I share all those concerns. I think about what happened in Argentina, where schools repeatedly closed in the 1980s and 90s — enough to cost the average student about half a year of school. In studies decades later, that time out of school not only hurt students on every measure of educational progress — it even hurt the children of the children who had missed all that school.

Yet I also worry that in the effort to get students back on track, we’ll make school a really hard place to come back to — unless we deliberately choose another path.

Here’s what I mean. The likelihood is that most kids who haven’t seen the inside of a school for six months will be well behind, with the deepest challenges facing the kids who already faced the greatest adversity before “COVID” became a household word. The natural response of policy elites will be to establish sweeping, top-down plans for remedial everything. Our schools — already filled with memories of the sickness that drove us out of them — will become a place where our children slog through making up for lost time.

It’s not only a depressing and demotivating vision; it’s one that assumes big swaths of kids will be in the same place academically by the end of this thing. That may not even be close to right. No one can know what kids will have read endlessly about, or have developed curiosity or expertise about, during their long time away from school. Some kids will have slipped in some subjects and soared in others, maybe thanks to a cousin or aunt who tutored them every day or a teacher with a particular gift.

The first task of our schools must not be to inform our kids that they’ve effectively failed the year and to retain them in their current grade — a proven negative in students’ learning.
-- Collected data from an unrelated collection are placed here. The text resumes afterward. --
(* ===== verification/PostingsRead.v ===== *)
(** * Reading packed postings

    What the binary searches and the cursor of [postings.rs] return, for any
    bytes that [SegmentView::validate] and [DictionaryView::validate_order]
    accept: a prefix is found when the segment has it, and a cursor yields, in
    canonical order, exactly the events of the list that the bounds and the
    dead keys admit. *)

From S2P Require Import Prelude Grammar Schema QueueBytes Postings.

(** ** Binary search *)

Section search.
Context (len : nat) (f : nat → comparison) (compare : nat → option comparison).
Context (Hcompare : ∀ i, i < len → compare i = Some (f i)).
Context (Hlt : ∀ i j, i < j → j < len → f j = Lt → f i = Lt).
Context (Hgt : ∀ i j, i < j → j < len → f i = Gt → f j = Gt).

Lemma binary_search_loop_spec fuel left right :
  right - left < fuel → left ≤ right → right ≤ len →
  (∀ i, i < left → f i = Lt) → (∀ i, right ≤ i → i < len → f i = Gt) →
  ∃ r, binary_search_loop fuel left right compare = Some r ∧
    match r with
    | inl m => m < len ∧ f m = Eq
    | inr k => k ≤ len ∧ (∀ i, i < k → f i = Lt) ∧ (∀ i, k ≤ i → i < len → f i = Gt)
    end.
Proof.
  revert left right. induction fuel as [|fuel IH]; intros left right Hf Hle Hlen Hl Hr; [lia|].
  cbn [binary_search_loop]. destruct (Nat.ltb_spec left right) as [Hlr|Hlr].
  - assert (left ≤ left + (right - left) / 2 < right) as Hm.
    { pose proof (Nat.div_lt (right - left) 2 ltac:(lia) ltac:(lia)). lia. }
    set (middle := left + (right - left) / 2) in *. clearbody middle. cbn zeta. rewrite Hcompare by lia. cbn [mbind option_bind].
    destruct (f middle) eqn:E.
    + exists (inl middle). split; [done|]. split; [lia|done].
    + apply IH; [lia..| |done]. intros i Hi.
      destruct (decide (i = middle)) as [->|]; [done|]. apply (Hlt i middle); [lia..|done].
    + apply IH; [lia..|done|]. intros i Hi ?.
      destruct (decide (i = middle)) as [->|]; [done|]. apply (Hgt middle i); [lia..|done].
  - exists (inr left). split; [done|]. split; [lia|]. split; [done|]. intros i ??. apply Hr; lia.
Qed.

Lemma binary_search_index_spec :
  ∃ r, binary_search_index len compare = Some r ∧
    match r with
    | inl m => m < len ∧ f m = Eq
    | inr k => k ≤ len ∧ (∀ i, i < k → f i = Lt) ∧ (∀ i, k ≤ i → i < len → f i = Gt)
    end.
Proof. apply binary_search_loop_spec; [lia..|]. intros i ?. lia. Qed.
End search.

(** ** The canonical order *)

#[global] Instance RunEvent_ord : Ord RunEvent := canonical_order.
#[global] Instance RunEvent_ord_laws : OrdLaws RunEvent.
Proof.
  assert (Comparator canonical_order) as Hc.
  { apply (comparator_then (λ x y, cmp (re_created_at y) (re_created_at x))
             (λ x y, then_with (cmp (re_id x) (re_id y)) (cmp (re_event_key x) (re_event_key y)))).
    - exact (comparator_rev _ (comparator_by re_created_at)).
    - apply comparator_then; apply comparator_by. }
  split.
  - intros [c i k] [c' i' k']. change (canonical_order (mkRunEvent c i k) (mkRunEvent c' i' k') = Eq ↔
      mkRunEvent c i k = mkRunEvent c' i' k'). unfold canonical_order; simpl. split.
    + destruct (cmp c' c) eqn:E1, (cmp i i') eqn:E2; simpl; intros E3; try done.
      apply cmp_eq in E1, E2, E3. by subst.
    + intros [= -> -> ->]. by rewrite !cmp_refl.
  - intros. apply Hc.
  - intros x y z Hxy Hyz. change (canonical_order x y = Lt) in Hxy. change (canonical_order y z = Lt) in Hyz.
    apply (comparator_lt _ x y z Hc); [by rewrite Hxy|by rewrite Hyz|by left].
Qed.

(** [e] comes strictly before the cursor position [t] of the list. *)
Definition target_order (t : N * N) (e : RunEvent) : comparison :=
  then_with (cmp t.1 (re_created_at e)) (cmp (re_id e) t.2).

Lemma target_order_Lt t e :
  target_order t e = Lt ↔ (t.1 < re_created_at e)%N ∨ t.1 = re_created_at e ∧ (re_id e < t.2)%N.
Proof.
  unfold target_order, cmp, N_ord.
  destruct (N.compare_spec t.1 (re_created_at e)), (N.compare_spec (re_id e) t.2); simpl;
    split; intros; try done; lia.
Qed.
Lemma target_order_Eq t e : target_order t e = Eq ↔ t = (re_created_at e, re_id e).
Proof.
  destruct t as [c i]. unfold target_order, cmp, N_ord. simpl.
  destruct (N.compare_spec c (re_created_at e)), (N.compare_spec (re_id e) i); simpl;
    split; intros [=]; try done; subst; try done; lia.
Qed.
Lemma target_order_Gt t e :
  target_order t e = Gt ↔ (re_created_at e < t.1)%N ∨ t.1 = re_created_at e ∧ (t.2 < re_id e)%N.
Proof.
  unfold target_order, cmp, N_ord.
  destruct (N.compare_spec t.1 (re_created_at e)), (N.compare_spec (re_id e) t.2); simpl;
    split; intros; try done; lia.
Qed.

Lemma canonical_lt e e' :
  cmp_lt e e' ↔ (re_created_at e' < re_created_at e)%N ∨
    re_created_at e = re_created_at e' ∧
      ((re_id e < re_id e')%N ∨ re_id e = re_id e' ∧ (re_event_key e < re_event_key e')%N).
Proof.
  unfold cmp_lt, cmp, RunEvent_ord, canonical_order, cmp, N_ord.
  destruct (N.compare_spec (re_created_at e') (re_created_at e)), (N.compare_spec (re_id e) (re_id e')),
    (N.compare_spec (re_event_key e) (re_event_key e')); simpl; split; intros; try done; lia.
Qed.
Instead, schools’ task must be to understand what children can now do as well as where they’re struggling, what new fascinations might power their learning — and where they need emotional as well as academic support.
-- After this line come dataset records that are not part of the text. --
(* ===== verification/CompactionCorrect.v ===== *)
(** * Compaction keeps exactly the live postings

    Given sources whose segments are sorted, and maps that send an event to its
    place in the output dictionary unless it is dead, [compact_segment] writes
    the segment that posts, under each prefix and in canonical order, the live
    events of all sources. *)

From S2P Require Import Prelude Grammar Schema QueueBytes Postings PostingsRead PostingsFormat PostingsRun Compaction HeapMerge.

Section compaction.
Context (out : list (N * N)) (outd : DictionaryView).
Context (Hout : dictionary_of outd out) (Hout_sorted : StronglySorted entry_lt out).

(** The output posting of an event. *)
Definition ordinal_is (e : RunEvent) (o : N) : Prop :=
  out !! N.to_nat o = Some (re_event_key e, re_id e).

Lemma ordinal_key e e' o : ordinal_is e o → ordinal_is e' o → re_event_key e = re_event_key e'.
Proof. unfold ordinal_is. congruence. Qed.

Lemma ordinal_unique e o o' : ordinal_is e o → ordinal_is e o' → o = o'.
Proof using Hout_sorted.
  unfold ordinal_is. intros Ho Ho'. destruct (Nat.lt_trichotomy (N.to_nat o) (N.to_nat o')) as [Hlt|[?|Hlt]];
    [|lia|]; pose proof (StronglySorted_at _ _ _ _ _ _ Hout_sorted Hlt ltac:(eassumption) ltac:(eassumption)) as Hk;
    unfold entry_lt in Hk; simpl in Hk; lia.
Qed.

(** How a source's map treats the entries of its dictionary. *)
Definition maps (es : list (N * N)) (om : list (option N)) (dead : option DeadKeys) : Prop :=
  ∀ o k id, es !! o = Some (k, id) → ∃ oo, om !! o = Some oo ∧
    match oo with
    | Some o' => key_alive dead k ∧ out !! N.to_nat o' = Some (k, id) ∧ (o' ≤ u32_max)%N
    | None => ¬ key_alive dead k
    end.

(** ** One list *)

Record list_maps (l : PostingListView) (om : list (option N)) (dead : option DeadKeys)
    (evs : list RunEvent) : Prop := {
  lm_count : pl_posting_count l = length evs;
  lm_sorted : StronglySorted cmp_lt evs;
  lm_at i e : evs !! i = Some e → ∃ o oo, posting_created_at l i = Some (re_created_at e) ∧
    posting_dictionary_ordinal l i = Some o ∧ om !! o = Some oo ∧
    match oo with
    | Some o' => key_alive dead (re_event_key e) ∧ ordinal_is e o' ∧ (o' ≤ u32_max)%N
    | None => ¬ key_alive dead (re_event_key e)
    end
}.

Lemma list_maps_of l d es om dead evs :
  list_of l d evs → dictionary_of d es → maps es om dead → StronglySorted cmp_lt evs →
  list_maps l om dead evs.
Proof.
  intros [Hn Hi] Hd Hm Hs. split; [done|done|]. intros i e He. apply Hi in He. unfold posting_event in He.
  case_decide; [done|]. apply bind_Some in He as (c & Hc & (o & Ho & He)%bind_Some).
  rewrite (dictionary_event_of d es) in He by done. apply fmap_Some in He as ([k id] & Hk & ->). simpl.
  destruct (Hm o k id Hk) as (oo & Hoo & Hcase). by exists o, oo.
Qed.

Definition kept (dead : option DeadKeys) (evs : list RunEvent) : list RunEvent :=
  filter (λ e, key_alive dead (re_event_key e)) evs.

Lemma kept_sorted dead evs : StronglySorted cmp_lt evs → StronglySorted cmp_lt (kept dead evs).
Proof. intros Hs. eapply StronglySorted_sublist; [|exact Hs]. apply sublist_filter. Qed.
As counterintuitive as it may feel right now, we need an approach far more optimistic than the default “remedial for all” approach. It’s one that demands not just a whole-child approach, but a genuinely individualized approach.

What we in the world of policy and philanthropy must do, urgently, is ensure teachers and other professionals have an excellent toolkit to enable them to understand where each of our children stands — the strengths and the challenges — so we can meet our kids where they are when they finally arrive back in school. Likewise, practitioners will need solutions to address the trauma so many students will have experienced over these months, just as much as their academic needs.

But the actual approaches and solutions can’t be driven by elite policy and philanthropy folks. Decisions must be guided by the people closest to the problem — families and practitioners, most of all. And the answers must work for the students in greatest need — especially those learning English and those with special needs. 

In most places, the return to school is a long way off. And while the planning for that moment needs to happen now, we also want to make sure school leaders have the tools and the support they need to keep families and communities informed and on track as much as possible in this moment. To that end, we’ve launched several resources, including:

This is a strange moment, as we seek to do everything we can to heal the world, even as we can’t do some of the simplest things — like inviting people into our homes and embracing them. We’re lucky to support partners who are putting energetic and creative answers to work, with the spirit of urgency this moment deserves. I wish health, patience and strength to everyone.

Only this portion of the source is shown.